Vivir ese vaivén, esa zozobra de trabajos temporales, de cambios de casa, de marido o compañero, de país. Hay que tener un coraje de acero para no caer en la desidia. Ella –cualquiera– cayó. Quién no. Pero tuvo en la escritura, en el relato de sus penurias, el empuje suficiente para seguir arrastrando la desolación que la ahogaba.
Todo eso nos lo cuenta. Asistimos a pasajes sórdidos, broncos y a la vez reales. Sólo hace falta mirar, abrir los ojos, no dar la espalda a lo que las calles ofrecen. No nos gusta y por eso lo obviamos. Pero ahí está Lucia Berlin para mostrárnoslos. Esto es lo que hay, parece decirnos. Esta es mi vida, la que me ha tocado. Podéis daros la espalda, pero existe. Y esto es lo que cuento.

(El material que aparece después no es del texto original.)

(** What [getClasses] returns, or the error it throws. [GcFuel] is the
    loop bound of the model running out. *)
Inductive GcResult :=
| GcOk (rv : list string)
| GcNoResource (item : string)   (* Unable to find resource item. *)
| GcFuel.

(** Lines 114-118: [tryStatSync(item)], then [tryStatSync(item + ".class")]. *)
Definition stat_of (i : ClasspathItem) (item : string) : option bool :=
  match tryStatSync i item with
  | Some b => Some b
  | None => tryStatSync i (item ++ ".class")
  end.

(** The [for] loop of lines 113-124: the last [isDirectory()] seen and
    the items that have [item]. *)
Fixpoint gc_stat (cp : list ClasspathItem) (item : string) (isDir : bool)
    (cpItems : list ClasspathItem) : bool * list ClasspathItem :=
  match cp with
  | [] => (isDir, cpItems)
  | i :: rest =>
      match stat_of i item with
      | None => gc_stat rest item isDir cpItems
      | Some b => gc_stat rest item b (cpItems ++ [i])
      end
  end.

Section GetClasses.

(** Node's [path.join] and [path.extname]. *)
Variable path_join : string -> string -> string.
Variable path_extname : string -> string.

(** The innermost loop (lines 138-146) over one directory listing; the
    directory stack is the JavaScript array, its top last. *)
Fixpoint gc_listing (dir : string) (listing : list string) (rv dirStack : list string)
    : list string * list string :=
  match listing with
  | [] => (rv, dirStack)
  | item :: l =>
      let itemPath := path_join dir item in
      if String.eqb (path_extname itemPath) ".class"
      then gc_listing dir l (rv ++ [file2desc itemPath]) dirStack
      else gc_listing dir l rv (dirStack ++ [itemPath])
  end.

(** The loop over the items that have [item] (lines 133-148). *)
Fixpoint gc_items (dir : string) (cpItems : list ClasspathItem) (rv dirStack : list string)
    : list string * list string :=
  match cpItems with
  | [] => (rv, dirStack)
  | i :: is =>
      match tryReaddirSync i dir with
      | None => gc_items dir is rv dirStack
      | Some l => let '(rv', st') := gc_listing dir l rv dirStack in gc_items dir is rv' st'
      end
  end.

(** [while (dirStack.length > 0) { let dir = dirStack.pop(); ... }];
    [fuel] bounds the loop. *)
Fixpoint gc_walk (fuel : nat) (cpItems : list ClasspathItem) (rv dirStack : list string) : GcResult :=
  match dirStack with
  | [] => GcOk rv
  | _ =>
      match fuel with
      | 0 => GcFuel
      | S f =>
          let '(rv', st') := gc_items (List.last dirStack "") cpItems rv (removelast dirStack) in
          gc_walk f cpItems rv' st'
      end
  end.

(** [getClasses(item)] (lines 109-155). *)
Definition getClasses (classpath : list ClasspathItem) (item : string) (fuel : nat) : GcResult :=
  let '(isDir, cpItems) := gc_stat classpath item false [] in
  match cpItems with
  | [] => GcNoResource item
  | _ =>
      if isDir then gc_walk fuel cpItems [] [item]
      else GcOk [if String.eqb (path_extname item) ".class" then file2desc item
                 else "L" ++ item ++ ";"]
  end.

End GetClasses.

(** Lines 639-640: the stub file name and the path searched on the classpath. *)
Definition targetName (className : string) : string :=
  replace_char "." "_" (replace_char "/" "_" className).
Definition targetPath (className : string) : string :=
  replace_char "." "/" className.

(* ------------------------------------------------------------------ *)
(** ** The JavaScript template *)

(** A [JSTemplate] instance and the text written to its stream. *)
Record JSSt := mkJS {
  js_firstMethod : bool;
  js_firstClass : bool;
  js_out : string
}.

(** [new JSTemplate()] with an empty stream. *)
Definition js_init : JSSt := mkJS true true "".

Definition js_write (t : string) (s : JSSt) : JSSt :=
  mkJS (js_firstMethod s) (js_firstClass s) (js_out s ++ t).

Definition js_fileStart_text : string :=
  "// This entire object is exported. Feel free to define private helper functions above it."
  ++ nl ++ "registerNatives({".

(** [fileStart] and [fileEnd] (lines 588-593). *)
Definition js_fileStart (s : JSSt) : JSSt := js_write js_fileStart_text s.
Definition js_fileEnd (s : JSSt) : JSSt := js_write (nl ++ "});" ++ nl) s.

(** [classStart] (lines 594-602). *)
Definition js_classStart (className : string) (s : JSSt) : JSSt :=
  let s1 := mkJS true (js_firstClass s) (js_out s) in
  let s2 := if js_firstClass s1 then mkJS (js_firstMethod s1) false (js_out s1)
            else js_write ("," ++ nl) s1 in
  js_write (nl ++ "  '" ++ replace_char "_" "/" className ++ "': {" ++ nl) s2.

(** [classEnd] (lines 603-605). *)
Definition js_classEnd (className : string) (s : JSSt) : JSSt :=
  js_write (nl ++ nl ++ "  }") s.

(** The argument list built by the [for] loop of lines 608-614. *)
Definition js_argSig (isStatic : bool) (argTypes : list string) : string :=
  fold_left (fun acc i => acc ++ ", arg" ++ show_nat i) (seq 0 (length argTypes))
            ("thread" ++ (if isStatic then "" else ", javaThis")).

Definition js_unsatisfied : string :=
  "      thread.throwNewException('Ljava/lang/UnsatisfiedLinkError;', 'Native method not implemented.');".

(** [method] (lines 606-622). *)
Definition js_method (classDesc methodName : string) (isStatic : bool) (argTypes : list string)
    (rType : string) (s : JSSt) : JSSt :=
  let argSig := js_argSig isStatic argTypes in
  let s1 := if js_firstMethod s then mkJS false (js_firstClass s) (js_out s)
            else js_write ("," ++ nl) s in
  js_write (nl ++ "    }")
    (js_write (nl ++ js_unsatisfied)
       (js_write (nl ++ "    '" ++ methodName ++ "': function(" ++ argSig ++ ") {") s1)).

Definition js_call (c : TemplateCall) (s : JSSt) : JSSt :=
  match c with
  | CallClassStart n => js_classStart n s
  | CallMethod cd mn st ats rt => js_method cd mn st ats rt s
  | CallClassEnd n => js_classEnd n s
  end.

(** One turn of the main loop (lines 661-664) with the JavaScript template. *)
Definition js_processClass (load : string -> option RefClass) (depth : nat) (d : string)
    (t : JSSt) : M JSSt :=
  let* c := findClass load depth d in
  match c with
  | RefCD r => ret (fold_left (fun t c => js_call c t) (processClassData r) t)
  | _ => throw EType
  end.
Fixpoint unravel (sh : list nat) (k : nat) : list nat :=
  match sh with
  | [] => []
  | _ :: sh' => k / prod sh' :: unravel sh' (k mod prod sh')
  end.

(** The sizes a [view] ends with: at most one size may be [-1], which is then
    worked out from the number of entries; the sizes must account for all the
    entries. *)
Definition infer_size (sizes : list Z) (n : nat) : result (list nat) :=
  if existsb (fun s => (s <? -1)%Z) sizes then Raise RuntimeError
  else
    let known := prod (Z.to_nat <$> filter (fun s => s ≠ (-1)%Z) sizes) in
    match length (filter (fun s => s = (-1)%Z) sizes) with
    | 0 => if known =? n then Ok (Z.to_nat <$> sizes) else Raise RuntimeError
    | 1 => if (0 <? known) && (n mod known =? 0)
           then Ok ((fun s => if (s =? -1)%Z then n / known else Z.to_nat s) <$> sizes)
           else Raise RuntimeError
    | _ => Raise RuntimeError
    end.

(** [t.view(sizes)] of a contiguous tensor: the same entries in the same
    row-major order, under another shape. *)
Definition view {A} (sizes : list Z) (t : tensor A) : result (tensor A) :=
  sh ← infer_size sizes (numel t);
  Ok (Tensor sh (fun idx => elem t (unravel (shape t) (ravel sh idx)))).

End Torch.

(** ** Shape helpers *)

(** [trim_left]:
<<
    while tensor.shape[0] == 1:
        tensor = tensor[0]
    return tensor
>>
    The loop is a recursion on the shape: each turn reads [shape[0]] (an
    [IndexError] when the tensor has no dimension left) and, when it is 1,
    goes on with [tensor[0]], whose shape is the tail. *)
Fixpoint trim_left_from {A} (sh : list nat) (f : list nat -> A) : result (tensor A) :=
  match sh with
  | [] => Raise IndexError
  | d :: sh' =>
      if d =? 1 then trim_left_from sh' (fun idx => f (0 :: idx))
      else Ok (Tensor sh f)
  end.

Definition trim_left {A} (t : tensor A) : result (tensor A) :=
  trim_left_from (shape t) (elem t).

(** [gather_incomplete_left]:
<<
    tensor.gather(I.ndim,
        I[(...,) + (None,) * (tensor.ndim - I.ndim)]
          .expand((-1,) * (I.ndim + 1) + tensor.shape[I.ndim + 1:])
    ).squeeze(I.ndim)
>> *)
Definition gather_incomplete_left {A} (t : tensor A) (I : tensor Z) : result (tensor A) :=
  index ← Torch.expand (replicate (ndim I + 1) (-1)%Z
                    ++ (Z.of_nat <$> drop (ndim I + 1) (shape t)))
                 (Torch.unsqueeze_right (ndim t - ndim I) I);
  g ← Torch.gather (ndim I) index t;
  Torch.squeeze (ndim I) g.

(** ** Linear solve with one regularised retry *)

(** [solve_lineqn]:
<<
    try:
        result = torch.linalg.solve(A, b)
    except RuntimeError:
        print(f"WARNING: The matrix was singular")
        result = torch.linalg.solve(A + eps * torch.eye(A.shape[-1]), b)
    return result
>>
    [linalg_solve] is the library's solver. *)
Definition solve_lineqn (linalg_solve : tensor Qc -> tensor Qc -> result (tensor Qc))
    (A b : tensor Qc) (eps : Qc) (io : stdio) : result (tensor Qc) * stdio :=
  match linalg_solve A b with
  | Ok x => (Ok x, io)
  | Raise e =>
      if is_RuntimeError e then
        let io' := print_ "WARNING: The matrix was singular" io in
        (n ← from_option Ok (Raise IndexError) (last (shape A));
         A' ← Torch.add A (Torch.scale eps (Torch.eye n));
         linalg_solve A' b, io')
      else (Raise e, io)
  end.

(** ** Metrics reporter *)

(** The decision problem, with its two methods. *)
Record problem_t (aux dec : Type) : Type := Problem {
  get_decision : tensor Qc -> list aux -> bool -> dec;
  get_objective : tensor Qc -> dec -> list aux -> tensor Qc
}.
(** * Verification of the v2beta object converters and of the
      organization service contract (zitadel)

    The first part embeds [internal/api/grpc/object/v2beta/converter.go]:
    every Go function is a Rocq function of the same name.  The second part
    is a model of the organization service that the integration tests of
    [org_test] drive through its gRPC client. *)

From Stdlib Require Import Ascii.
From stdpp Require Import base numbers option list strings gmap fin_maps fin_sets.

Local Open Scope Z_scope.

Set Warnings "-clear-no-such-hyp".

(** ** Go scalar types

    Go's fixed-width integers are integers of [Z]; a conversion to an
    unsigned type reduces modulo the width. *)

Definition uint32_max : Z := 2 ^ 32 - 1.

Definition is_uint32 (z : Z) : Prop := 0 ≤ z ≤ uint32_max.

(** [uint64(x)] *)
Definition uint64 (z : Z) : Z := z `mod` 2 ^ 64.

(** The value of an [int64] expression: the integer reduced into the range
    from -2^63 up to, not including, 2^63. *)
Definition int64 (z : Z) : Z := (z + 2 ^ 63) `mod` 2 ^ 64 - 2 ^ 63.

(** ** Imported packages

    The enum constants of the generated protobuf packages and of the
    [query] and [domain] packages are declared outside the converter.  Each
    package is an interface here: a class with one field per constant the
    converter names. *)

(** [pkg/grpc/object/v2beta]: [type TextQueryMethod int32]. *)
Class object_pb := {
  TextQueryMethod_TEXT_QUERY_METHOD_EQUALS : Z;
  TextQueryMethod_TEXT_QUERY_METHOD_EQUALS_IGNORE_CASE : Z;
  TextQueryMethod_TEXT_QUERY_METHOD_STARTS_WITH : Z;
  TextQueryMethod_TEXT_QUERY_METHOD_STARTS_WITH_IGNORE_CASE : Z;
  TextQueryMethod_TEXT_QUERY_METHOD_CONTAINS : Z;
  TextQueryMethod_TEXT_QUERY_METHOD_CONTAINS_IGNORE_CASE : Z;
  TextQueryMethod_TEXT_QUERY_METHOD_ENDS_WITH : Z;
  TextQueryMethod_TEXT_QUERY_METHOD_ENDS_WITH_IGNORE_CASE : Z
}.

(** [internal/query]: [type TextComparison int]. *)
Class query_pkg := {
  TextEquals : Z;
  TextEqualsIgnoreCase : Z;
  TextStartsWith : Z;
  TextStartsWithIgnoreCase : Z;
  TextContains : Z;
  TextContainsIgnoreCase : Z;
  TextEndsWith : Z;
  TextEndsWithIgnoreCase : Z
}.

(** [internal/domain]: [type OrgDomainValidationType int32]. *)
Class domain_pkg := {
  OrgDomainValidationTypeUnspecified : Z;
  OrgDomainValidationTypeHTTP : Z;
  OrgDomainValidationTypeDNS : Z
}.

(** [pkg/grpc/org/v2beta]: [type DomainValidationType int32]. *)
Class org_pb := {
  DomainValidationType_DOMAIN_VALIDATION_TYPE_UNSPECIFIED : Z;
  DomainValidationType_DOMAIN_VALIDATION_TYPE_HTTP : Z;
  DomainValidationType_DOMAIN_VALIDATION_TYPE_DNS : Z
}.

(** The eight request-side methods and the eight comparison kinds, in the
    order of the [switch] of [TextMethodToQuery]. *)
Definition text_query_methods `{object_pb} : list Z :=
  [ TextQueryMethod_TEXT_QUERY_METHOD_EQUALS;
    TextQueryMethod_TEXT_QUERY_METHOD_EQUALS_IGNORE_CASE;
    TextQueryMethod_TEXT_QUERY_METHOD_STARTS_WITH;
    TextQueryMethod_TEXT_QUERY_METHOD_STARTS_WITH_IGNORE_CASE;
    TextQueryMethod_TEXT_QUERY_METHOD_CONTAINS;
    TextQueryMethod_TEXT_QUERY_METHOD_CONTAINS_IGNORE_CASE;
    TextQueryMethod_TEXT_QUERY_METHOD_ENDS_WITH;
    TextQueryMethod_TEXT_QUERY_METHOD_ENDS_WITH_IGNORE_CASE ].
(** * sword-converter: the [query.py] lookup and search tool

    A shallow embedding of [query.py]: the key parser ([split_key] and its
    three regular expressions), the keyword filter, the two backend
    adapters, the renderer and the two click commands, followed by the
    properties of the program that the specification states.

    Conventions.
    - A Python [str] is a [string]; one [ascii] stands for one code point
      below 256, so [\d] is the ten decimal digits and the white space of
      [str.split] is the Latin-1 white space.
    - Python integers are [Z]; [int] and [str] convert at most
      [max_str_digits] digits (CPython 3.11 and later, by default), and
      SQLite binds the integers of 64 bits.
    - A function that can raise returns an [outcome].
    - The records of a file are a list: for a [json] file the array in
      the order of the file, for a [sqlite] file the [verses] relation in
      the order in which the store returns its rows (no statement of the
      program has an [ORDER BY]).
    - A path does not exist, or it exists and an adapter that reads it
      finds records there; the integers of these records are within the
      limits above ([json.load] and SQLite deliver no others). *)

From Stdlib Require Import Ascii String List ZArith Lia Bool Permutation.
From Stdlib Require Import DecimalString DecimalPos.
From Stdlib Require DecimalN DecimalFacts.
Import ListNotations.

Local Open Scope list_scope.
Local Open Scope string_scope.

Set Implicit Arguments.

No se recrea en la herida. Sólo nos muestra la dosis suficiente para que no lo rechacemos de plano. Nos guía, somos espectadores de su deambular, de sus miedos, de su incertidumbre. En el relato titulado Mamá se pude leer lo siguiente:
«–Mamá odiaba la palabra amor. La decía con el mismo desprecio que la gente dice la palabra furcia.
–Odiaba a los niños. Una vez la fui a buscar a un aeropuerto cuando mis cuatro hijos eran pequeños, y chilló ´¡Quítamelos de encima!´, como si fueran una manada de dóberman».
Por este libro desfilan viejos Buick abollados, autobuses destartalados «donde sólo van mujeres de la limpieza», mucho Jim Bean, lavadoras que gotean, facturas… Frases como «La gente pobre está acostumbrada a esperar: la Seguridad Social, la cola del paro, lavanderías, cabinas telefónicas, salas de urgencias, cárceles, etcétera».
O «Consejo para mujeres de la limpieza: aceptad todo lo que la señora os dé, y decid gracias. Luego lo podéis dejar en el autobús, en el hueco del asiento». Un ejemplo más delicado y sutil: «No le gustaba ver películas extranjeras. Ahora sé que era porque no le daba tiempo a leer los subtítulos». O más literario: «Al volver a casa, donde las ventanas siempre estaban abiertas o rotas, me encontraba un remolino de hojas en la habitación,como palomas en un aparcamiento del Safeway». Pero, ya sabemos, lo crudo se come a la belleza: «Mi madre iba a jugar al bridge, o eso decía, pero también llegaba borracha a casa».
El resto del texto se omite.